(Material for the task)
(* ===== verification/GoError.v ===== *)
(** * Go errors, fallible results and the state-and-error monad

    Every Go function of the Host that returns [(value, error)] is a function
    into [res]; one that also changes state is an element of [M S A], explicit
    state passing with an error result.  An error keeps the structure that
    [errors.Is] and [errors.As] look at: package-level sentinels, [%w] wrapping,
    [errors.Join], and the three structured error types of the code base
    ([gateway.RPCError], [adapter.RPCError], [workspace.Error]). *)

From stdpp Require Import base tactics numbers list gmap strings pretty.
From S2P Require Import Prelude.

(** ** Protocol error codes

    The codes of [remotev1.ErrorCode] that the Host sources name. *)
Inductive ErrorCode :=
| ERROR_CODE_UNSPECIFIED
| ERROR_CODE_APPROVAL_ALREADY_RESOLVED
| ERROR_CODE_APPROVAL_NOT_FOUND
| ERROR_CODE_CAPABILITY_NOT_SUPPORTED
| ERROR_CODE_CODEX_BUSY
| ERROR_CODE_CODEX_NOT_FOUND
| ERROR_CODE_CONFLICT
| ERROR_CODE_DEADLINE_EXCEEDED
| ERROR_CODE_DIRECTORY_CREATE_FAILED
| ERROR_CODE_DIRECTORY_NOT_ACCESSIBLE
| ERROR_CODE_HOST_NOT_READY
| ERROR_CODE_IMAGE_ATTACHMENT_CONTENT_INVALID
| ERROR_CODE_IMAGE_ATTACHMENT_HASH_MISMATCH
| ERROR_CODE_IMAGE_ATTACHMENT_MIME_TYPE_UNSUPPORTED
| ERROR_CODE_IMAGE_ATTACHMENT_NOT_FOUND
| ERROR_CODE_IMAGE_ATTACHMENT_TOO_LARGE
| ERROR_CODE_INTERNAL_ERROR
| ERROR_CODE_INVALID_REQUEST
| ERROR_CODE_RUNTIME_UNAVAILABLE
| ERROR_CODE_SESSION_IMPORT_FAILED
| ERROR_CODE_SESSION_NOT_FOUND
| ERROR_CODE_TURN_ALREADY_RUNNING
| ERROR_CODE_TURN_NOT_RUNNING
| ERROR_CODE_USER_INPUT_ALREADY_RESOLVED
| ERROR_CODE_USER_INPUT_REQUEST_NOT_FOUND
| ERROR_CODE_WORKSPACE_ARCHIVE_EXPANDED_TOO_LARGE
| ERROR_CODE_WORKSPACE_ARCHIVE_INVALID
| ERROR_CODE_WORKSPACE_ARCHIVE_TOO_MANY_ENTRIES
| ERROR_CODE_WORKSPACE_BUSY
| ERROR_CODE_WORKSPACE_DOWNLOAD_TOO_LARGE
| ERROR_CODE_WORKSPACE_ENTRY_NOT_FOUND
| ERROR_CODE_WORKSPACE_ENTRY_TYPE_UNSUPPORTED
| ERROR_CODE_WORKSPACE_PATH_INVALID
| ERROR_CODE_WORKSPACE_PATH_OUTSIDE_ROOT
| ERROR_CODE_WORKSPACE_REVISION_CONFLICT
| ERROR_CODE_WORKSPACE_TEXT_NOT_UTF8
| ERROR_CODE_WORKSPACE_TEXT_TOO_LARGE
| ERROR_CODE_WORKSPACE_UPLOAD_TOO_LARGE.

#[export] Instance ErrorCode_eq_dec : EqDecision ErrorCode.
Proof. solve_decision. Defined.

(** [remotev1.Error]: code, message, retryability and metadata. *)
Record Error := mkError {
  err_Code : ErrorCode;
  err_Message : string;
  err_Retryable : bool;
  err_Metadata : gmap string string;
}.

#[export] Instance Error_eq_dec : EqDecision Error.
Proof. solve_decision. Defined.

(** The package-level error values the Host compares with [errors.Is]. *)
Inductive sentinel :=
| ErrNoRows                    (* database/sql *)
| ErrRequestConflict           (* persistence *)
| ErrRequestInProgress
| ErrEventCommitOutcomeUnknown
| ErrLogicalOwnerConflict
| ErrCodexNotFound             (* activity *)
| DeadlineExceeded             (* context *)
| Canceled
| ErrNotReady                  (* runtime *)
| ErrRestartDeferred
| ErrDisconnected              (* adapter *)
| ErrAttachmentNotFound        (* attachment *)
| ErrTooLarge
| ErrMIMEUnsupported
| ErrContentInvalid
| ErrHashMismatch
| ErrNotExist.                 (* os: ENOENT *)

#[export] Instance sentinel_eq_dec : EqDecision sentinel.
Proof. solve_decision. Defined.

(** A Go [error] value. *)
Inductive goerr :=
| ErrText (msg : string)                          (* errors.New, fmt.Errorf without %w, driver errors *)
| ErrSentinel (s : sentinel)
| ErrWrapped (before : string) (cause : goerr) (after : string) (* fmt.Errorf with one %w and the text around it *)
| ErrJoin (first second : goerr)                  (* errors.Join *)
| ErrRPC (detail : Error)                         (* *gateway.RPCError *)
| ErrAppServer (code : Z) (msg : string)          (* *adapter.RPCError *)
| ErrWorkspace (code : ErrorCode) (cause : goerr). (* *workspace.Error, which unwraps to its cause *)

#[export] Instance goerr_eq_dec : EqDecision goerr.
Proof. solve_decision. Defined.

(** [err.Error()] of the sentinels. *)
Definition sentinel_text (s : sentinel) : string :=
  match s with
  | ErrNoRows => "sql: no rows in result set"
  | ErrRequestConflict => "request id was used with a different operation"
  | ErrRequestInProgress => "request is in progress or its outcome is unknown"
  | ErrEventCommitOutcomeUnknown => "event transaction commit outcome is unknown"
  | ErrLogicalOwnerConflict => "native session is already bound to another logical owner"
  | ErrCodexNotFound => "codex not found"
  | DeadlineExceeded => "context deadline exceeded"
  | Canceled => "context canceled"
  | ErrNotReady => "app-server is not ready"
  | ErrRestartDeferred => "restart scheduled until runtime is idle"
  | ErrDisconnected => "app-server disconnected"
  | ErrAttachmentNotFound => "image attachment not found"
  | ErrTooLarge => "image attachment is too large"
  | ErrMIMEUnsupported => "image attachment MIME type is unsupported"
  | ErrContentInvalid => "image attachment content is invalid"
  | ErrHashMismatch => "image attachment hash mismatch"
  | ErrNotExist => "no such file or directory"
  end.

(** [err.Error()]. *)
Fixpoint error_text (e : goerr) : string :=
  match e with
  | ErrText msg => msg
  | ErrSentinel s => sentinel_text s
  | ErrWrapped before c after => before +:+ error_text c +:+ after
  | ErrJoin a b => error_text a +:+ String (Ascii.ascii_of_nat 10) (error_text b)
  | ErrRPC d => err_Message d
  | ErrAppServer code msg => "app-server RPC error " +:+ pretty code +:+ ": " +:+ msg
  | ErrWorkspace _ c => error_text c
  end.

(** [errors.Is(err, sentinel)] walks wrapping and joins. *)
Fixpoint errorsIs (e : goerr) (s : sentinel) : bool :=
  match e with
  | ErrSentinel s' => bool_decide (s' = s)
  | ErrWrapped _ c _ | ErrWorkspace _ c => errorsIs c s
  | ErrJoin a b => errorsIs a s || errorsIs b s
  | ErrText _ | ErrRPC _ | ErrAppServer _ _ => false
  end.

(** [errors.As(err, *gateway.RPCError)]: the first structured RPC error found. *)
Fixpoint errorsAsRPC (e : goerr) : option Error :=
  match e with
  | ErrRPC d => Some d
  | ErrWrapped _ c _ | ErrWorkspace _ c => errorsAsRPC c
  | ErrJoin a b => match errorsAsRPC a with Some d => Some d | None => errorsAsRPC b end
  | ErrText _ | ErrSentinel _ | ErrAppServer _ _ => None
  end.

(** [errors.As(err, *adapter.RPCError)]. *)
Fixpoint errorsAsAppServer (e : goerr) : option (Z * string) :=
  match e with
  | ErrAppServer c m => Some (c, m)
  | ErrWrapped _ c _ | ErrWorkspace _ c => errorsAsAppServer c
  | ErrJoin a b => match errorsAsAppServer a with Some d => Some d | None => errorsAsAppServer b end
  | ErrText _ | ErrSentinel _ | ErrRPC _ => None
  end.

(** [errors.As(err, *workspace.Error)]. *)
Fixpoint errorsAsWorkspace (e : goerr) : option (ErrorCode * goerr) :=
  match e with
  | ErrWorkspace c m => Some (c, m)
  | ErrWrapped _ c _ => errorsAsWorkspace c
  | ErrJoin a b => match errorsAsWorkspace a with Some d => Some d | None => errorsAsWorkspace b end
  | ErrText _ | ErrSentinel _ | ErrRPC _ | ErrAppServer _ _ => None
  end.

(** ** Results *)

Inductive res (A : Type) :=
| Ok (a : A)
| Err (e : goerr).
Arguments Ok {A} a.
Arguments Err {A} e.

#[export] Instance res_eq_dec {A} `{EqDecision A} : EqDecision (res A).
Proof. solve_decision. Defined.

#[export] Instance res_ret : MRet res := λ A a, Ok a.
#[export] Instance res_bind : MBind res := λ A B k r,
  match r with Ok a => k a | Err e => Err e end.

#[export] Instance res_fmap : FMap res := λ A B f r,
  match r with Ok a => Ok (f a) | Err e => Err e end.

Definition is_ok {A} (r : res A) : bool := match r with Ok _ => true | Err _ => false end.

(** ** The state-and-error monad

    The state survives an error: Go code that returns an error keeps whatever it
    already changed. *)

Definition M (S A : Type) : Type := S → S * res A.

#[export] Instance M_ret {S} : MRet (M S) := λ A a s, (s, Ok a).
#[export] Instance M_bind {S} : MBind (M S) := λ A B k m s,
  match m s with
  | (s', Ok a) => k a s'
  | (s', Err e) => (s', Err e)
  end.

Definition throw {S A} (e : goerr) : M S A := λ s, (s, Err e).
Definition fail_msg {S A} (msg : string) : M S A := throw (ErrText msg).
Definition gets {S A} (f : S → A) : M S A := λ s, (s, Ok (f s)).
Definition modify {S} (f : S → S) : M S unit := λ s, (f s, Ok tt).
Definition of_res {S A} (r : res A) : M S A := λ s, (s, r).

(** [if err := m; err != nil { ... }]: run [m] and continue with its result as a
    value, keeping the state it leaves. *)
Definition attempt {S A} (m : M S A) : M S (res A) := λ s,
  let '(s', r) := m s in (s', Ok r).

(** A guard: [if cond { return err }]. *)
Definition guard_err {S} (cond : bool) (e : goerr) : M S unit :=
  if cond then throw e else mret tt.

(** Run a computation of a component inside a larger state. *)
Definition zoom {S T A} (get : S → T) (set : T → S → S) (m : M T A) : M S A := λ s,
  let '(t, r) := m (get s) in (set t s, r).

(** Left-to-right loop that stops at the first error. *)
Fixpoint mfor {S A} (l : list A) (body : A → M S unit) : M S unit :=
  match l with
  | [] => mret tt
  | x :: l => body x ≫= λ _, mfor l body
  end.

(** ** Lemmas *)

Lemma errorsIs_wrapped pre post e s : errorsIs (ErrWrapped pre e post) s = errorsIs e s.
Proof. done. Qed.

Lemma M_bind_ok {S A B} (m : M S A) (k : A → M S B) s s' a :
  m s = (s', Ok a) → (m ≫= k) s = k a s'.
Proof. intros H. unfold mbind, M_bind. by rewrite H. Qed.

Lemma M_bind_err {S A B} (m : M S A) (k : A → M S B) s s' e :
  m s = (s', Err e) → (m ≫= k) s = (s', Err e).
Proof. intros H. unfold mbind, M_bind. by rewrite H. Qed.

Lemma M_bind_inv_ok {S A B} (m : M S A) (k : A → M S B) s s' b :
  (m ≫= k) s = (s', Ok b) →
  ∃ s1 a, m s = (s1, Ok a) ∧ k a s1 = (s', Ok b).
Proof.
  unfold mbind, M_bind. destruct (m s) as [s1 [a|e]]; intros; simplify_eq. eauto.
Qed.

Lemma M_bind_inv_err {S A B} (m : M S A) (k : A → M S B) s s' e :
  (m ≫= k) s = (s', Err e) →
  (m s = (s', Err e)) ∨ ∃ s1 a, m s = (s1, Ok a) ∧ k a s1 = (s', Err e).
Proof.
  unfold mbind, M_bind. destruct (m s) as [s1 [a|e1]]; intros; simplify_eq; eauto.
Qed.

(** Unfold the monad down to pattern matching on pairs. *)
Ltac unfold_monad :=
  unfold mbind, M_bind, mret, M_ret, res_ret, res_bind, throw, fail_msg, gets, modify,
    of_res, attempt, guard_err, zoom in *; simpl in *.

Lemma M_bind_inv_any {S A B} (m : M S A) (k : A → M S B) s s' r :
  (m ≫= k) s = (s', r) →
  ∃ s1 rm, m s = (s1, rm) ∧
    match rm with Ok a => k a s1 = (s', r) | Err e => s' = s1 ∧ r = Err e end.
Proof.
  unfold mbind, M_bind. destruct (m s) as [s1 [a|e]]; intros H; eexists _, _; (split; [done|]); [done|].
  by injection H.
Qed.

Lemma attempt_inv {S A} (m : M S A) s s' r :
  attempt m s = (s', Ok r) → m s = (s', r).
Proof. unfold attempt. destruct (m s). intros. by simplify_eq. Qed.

(** ** What a computation takes from its environment

    The environment's choices are a list in the state; [spends] says that what is left
    after a computation is what was left before, less the choices it took. *)

Definition spends {S X A} (left : S → list X) (m : M S A) : Prop := ∀ s, left (m s).1 `suffix_of` left s.

Lemma spends_bind {S X A B} (left : S → list X) (m : M S A) (k : A → M S B) :
  spends left m → (∀ x, spends left (k x)) → spends left (m ≫= k).
Proof.
  intros Hm Hk s. unfold mbind, M_bind. specialize (Hm s). destruct (m s) as [s1 [x|e]]; simpl in *; [|done].
  etrans; [apply Hk|done].
Qed.

Lemma spends_attempt {S X A} (left : S → list X) (m : M S A) : spends left m → spends left (attempt m).
Proof. intros Hm s. unfold attempt. specialize (Hm s). by destruct (m s). Qed.

Lemma spends_same {S X A} (left : S → list X) (m : M S A) : (∀ s, left (m s).1 = left s) → spends left m.
Proof. intros H s. by rewrite H. Qed.

Lemma spends_mfor {S X A} (left : S → list X) (l : list A) body : (∀ x, spends left (body x)) → spends left (mfor l body).
Proof. intros Hb. induction l as [|x l IH]; simpl; [by apply spends_same|]. by apply spends_bind. Qed.

Lemma spends_run {S X A} (left : S → list X) (m : M S A) s s' r : spends left m → m s = (s', r) → left s' `suffix_of` left s.
Proof. intros Hm H. specialize (Hm s). by rewrite H in Hm. Qed.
(End Material for the task)
• [Instructions to follow] What is wanted is an exact repeat of the lines from the one with "spends left m." through the last line of the listing above, and no other text.

• [Task answer]
Lemma spends_same {S X A} (left : S → list X) (m : M S A) : (∀ s, left (m s).1 = left s) → spends left m.
Proof. intros H s. by rewrite H. Qed.

Lemma spends_mfor {S X A} (left : S → list X) (l : list A) body : (∀ x, spends left (body x)) → spends left (mfor l body).
Proof. intros Hb. induction l as [|x l IH]; simpl; [by apply spends_same|]. by apply spends_bind. Qed.

Lemma spends_run {S X A} (left : S → list X) (m : M S A) s s' r : spends left m → m s = (s', r) → left s' `suffix_of` left s.
Proof. intros Hm H. specialize (Hm s). by rewrite H in Hm. Qed.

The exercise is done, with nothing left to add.